Learning how to make lacto-fermented fruit will give you access to a secret ingredient used by the world’s top restaurants and chefs. In addition to incredible flavor, lacto-fermented fruits also have numerous health benefits. In this article, we’ll show you exactly how you can make lacto-fermented fruit at home.
For my birthday earlier this summer, The Tyrant got me the perfect gift: The Noma Guide to Fermentation. In case you’ve never heard of it, Noma (a restaurant located in Denmark) consistently competes for consideration as the world’s #1 restaurant.
One not-so-secret ingredient that Head Chef Rene Redzepi attributes to Noma’s incredible success is fermentation. In fact, fermentation is so essential to Noma’s culinary creations that they started an actual “fermentation lab” that’s equal parts kitchen and science lab.
The Noma Guide to Fermentation is essentially everything they’ve learned about fermentation over the past decade cooked down into a single book.
Now, if you follow our website or social media channels, you know that we love fermentation AND eating home-grown fruit.
Thus, the first parts of the book I dove into were all about how Noma makes and uses various lacto-fermented fruits.
Even though the process of lacto-fermenting fruit is fairly simple and straightforward, I’ve already learned a ton from this book…
What is lacto-fermentation?
Lacto-fermentation is shorthand for lactic acid fermentation. Species of bacteria in the order Lactobacillales are known as lactic acid bacteria (LAB). LAB species are found on every fruit and vegetable in the world, in the soil, and throughout the human body (primarily in our digestive systems).
LAB digest carbohydrates and produce lactic acid (which tastes sour to humans) in the process. LAB thrive in salty, acidic, anaerobic (no oxygen) environments — environments which also happen to kill dangerous pathogenic microbes that can make you sick or worse. That’s why human beings have been working with LAB to safely make and preserve food for thousands of years.
You may not realize it, but your eat and drink countless lacto-fermented products.

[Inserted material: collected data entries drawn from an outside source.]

(** ** The set *)

Record ImpliedIncludeOptions := mkImpliedOpts {
  io_relative : bool;
  io_recurse : bool;
  io_dirs : bool;
  io_skip_daemon_module : bool;
}.

(** The rules and the patterns already seen. *)
Record ImpliedIncludes := mkImplied {
  im_rules : list CompiledRule;
  im_seen : list (list byte);
}.

(** The loop of [escape_live_brackets], with the parts of [out] and the pending slice. *)
Fixpoint elb_loop (fuel : nat) (bs : list byte) (i cut : nat) (changed : bool) (out : list byte)
    : nat * bool * list byte :=
  match fuel with
  | O => (cut, changed, out)
  | S fuel' =>
      if decide (i < length bs)%nat then
        if decide (at_ bs i = BACKSLASH ∧ (i + 1 < length bs)%nat) then
          elb_loop fuel' bs (i + 2) cut changed out
        else if decide (at_ bs i = LBRACK) then
          elb_loop fuel' bs (i + 1) i true (out ++ slice cut i bs ++ [BACKSLASH])
        else elb_loop fuel' bs (i + 1) cut changed out
      else (cut, changed, out)
  end.

Definition escape_live_brackets (pattern : list byte) : option (list byte) :=
  let '(cut, changed, out) := elb_loop (S (length pattern)) pattern 0 0 false [] in
  if negb changed then None else Some (out ++ drop cut pattern).
(* ===== verification/FilterWire.v ===== *)
(** * Filter rules on the wire ([crates/protocol/src/filters/wire.rs], [prefix.rs])

    The list of rules a client sends to a server: each rule as a length and a text of a
    type character, modifiers, a space and the pattern; a length of zero ends the list.
    Protocols before 29 know only [+], [-] and [!], without modifiers.

    [filter_list_roundtrip] says that a list comes back, up to what the format says of a
    rule in two ways ([wire_canon]), for every protocol from 29 on.  Before that the writer
    leaves the prefix of an exclude rule out and the reader insists on it
    ([old_exclude_not_readable]). *)

From stdpp Require Import strings.
From S2P Require Import Prelude Wildmatch Utf8 FilterRule.

(** ** Rules *)

Inductive RuleType :=
| RtInclude | RtExclude | RtClear | RtMerge | RtDirMerge | RtProtect | RtRisk.

#[export] Instance RuleType_eq_dec : EqDecision RuleType.
Proof. solve_decision. Defined.

Definition prefix_char (t : RuleType) : byte :=
  match t with
  | RtInclude => x2b
  | RtExclude => x2d
  | RtClear => x21
  | RtMerge => x2e
  | RtDirMerge => x3a
  | RtProtect => x50
  | RtRisk => x52
  end.

Definition from_prefix_char (c : byte) : option RuleType :=
  match c with
  | x2b => Some RtInclude
  | x2d => Some RtExclude
  | x21 => Some RtClear
  | x2e => Some RtMerge
  | x3a => Some RtDirMerge
  | x50 => Some RtProtect
  | x52 => Some RtRisk
  | _ => None
  end.
(* ===== verification/FilterChain.v ===== *)
(** * Filter rules of directories ([crates/filters/src/chain/])

    [FilterChain]: the rules of the command line and, on top of them, the rules that are read
    from files of the directories on the way down to the current one.  Entering a directory
    pushes scopes, leaving it pops them; a clear rule in a file hides the scopes above it
    that came from the files of the same name until the directory is left.  The file system
    is an argument.  Compiling a rule cannot fail ([FilterRule]), and so there is no
    [FilterChainError::Filter]. *)

From stdpp Require Import strings sorting.
From S2P Require Import Prelude Wildmatch Utf8 FilterRule FilterSet FilterParse.

(** ** Configuration and state *)

Record DirMergeConfig := mkConfig {
  dc_filename : list byte;
  dc_inherit : bool;
  dc_exclude_self : bool;
  dc_sender_only : bool;
  dc_receiver_only : bool;
  dc_anchor_root : bool;
  dc_perishable : bool;
  dc_cvs_mode : bool;
  dc_no_prefixes : bool;
  dc_no_prefixes_include : bool;
  dc_word_split : bool;
  dc_directive_order : nat;
}.

Definition config_new (filename : list byte) : DirMergeConfig :=
  mkConfig filename true false false false false false false false false false 0.

Definition is_sender_only (c : DirMergeConfig) : bool :=
  dc_sender_only c && negb (dc_receiver_only c).
Definition is_receiver_only (c : DirMergeConfig) : bool :=
  dc_receiver_only c && negb (dc_sender_only c).

Definition apply_modifiers (c : DirMergeConfig) (rule : FilterRule) : FilterRule :=
  let rule := if dc_anchor_root c then anchor_to_root rule else rule in
  let rule := if dc_perishable c then with_perishable true rule else rule in
  if dc_sender_only c && negb (dc_receiver_only c) then with_sides true false rule
  else if dc_receiver_only c && negb (dc_sender_only c) then with_sides false true rule
  else rule.

Record DirScope := mkScope {
  sc_depth : nat;
  sc_filter_set : FilterSetInner;
  sc_inherits : bool;
  sc_config_index : option nat;
  sc_directive_order : nat;
}.

Record ClearedScope := mkCleared {
  cl_depth : nat;
  cl_scope : DirScope;
}.

Record DirFilterGuard := mkGuard {
  gd_depth : nat;
  gd_pushed_count : nat;
}.

Record FilterChain := mkChain {
  ch_global : FilterSetInner;
  ch_merge_configs : list DirMergeConfig;
  ch_scopes : list DirScope;
  ch_cleared_scopes : list ClearedScope;
  ch_current_depth : nat;
  ch_delete_excluded : bool;
  ch_transfer_root : option (list byte);
}.

Definition chain_new (global : FilterSetInner) : FilterChain := mkChain global [] [] [] 0 false None.

Definition set_scopes (scopes : list DirScope) (c : FilterChain) : FilterChain :=
  mkChain (ch_global c) (ch_merge_configs c) scopes (ch_cleared_scopes c) (ch_current_depth c)
    (ch_delete_excluded c) (ch_transfer_root c).
Definition set_cleared (cleared : list ClearedScope) (c : FilterChain) : FilterChain :=
  mkChain (ch_global c) (ch_merge_configs c) (ch_scopes c) cleared (ch_current_depth c)
    (ch_delete_excluded c) (ch_transfer_root c).
Definition set_depth (depth : nat) (c : FilterChain) : FilterChain :=
  mkChain (ch_global c) (ch_merge_configs c) (ch_scopes c) (ch_cleared_scopes c) depth
    (ch_delete_excluded c) (ch_transfer_root c).

Definition add_merge_config (config : DirMergeConfig) (c : FilterChain) : FilterChain :=
  mkChain (ch_global c) (ch_merge_configs c ++ [config]) (ch_scopes c) (ch_cleared_scopes c)
    (ch_current_depth c) (ch_delete_excluded c) (ch_transfer_root c).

A few examples:
- sourdough bread
- pickled veggies
- fermented dairy products like yogurt, kefir, and cheese
- sour beers
Health benefits of lacto-fermentation
We’ve written in-depth about the health benefits of eating high quality, homemade fermented foods in our article Fermentation: how to tend your microbial garden for better health.
The short of it: human beings have more microbial cells in their body than human cells. Our microbial partners keep us alive, healthy, and working well — both physically and mentally. They also fend off pathogens, helping to keep you from getting sick.
Without our symbiont microbial partners, we humans don’t work well. One great way to inoculate yourself with lots of beneficial LAB microbes is to make and eat lacto-fermented fruit, ideally from your own foraged or homegrown organic fruit.
How to make lacto-fermented fruit
1. The basic ingredients of lacto-fermented fruit
Making lacto-fermented fruit is quite easy. The only ingredients you need for basic recipes are:
Getting the ratio of salt-to-fruit correct is essential for preventing contamination since you want to promote the proliferation of LAB which thrive in a slightly saline, acidic environment where pathogenic microbes can’t live. According to NOMA’s tests, the ideal salt-to-fruit ratio for best flavor, texture, and safety is 2% salt to total weight of fruit.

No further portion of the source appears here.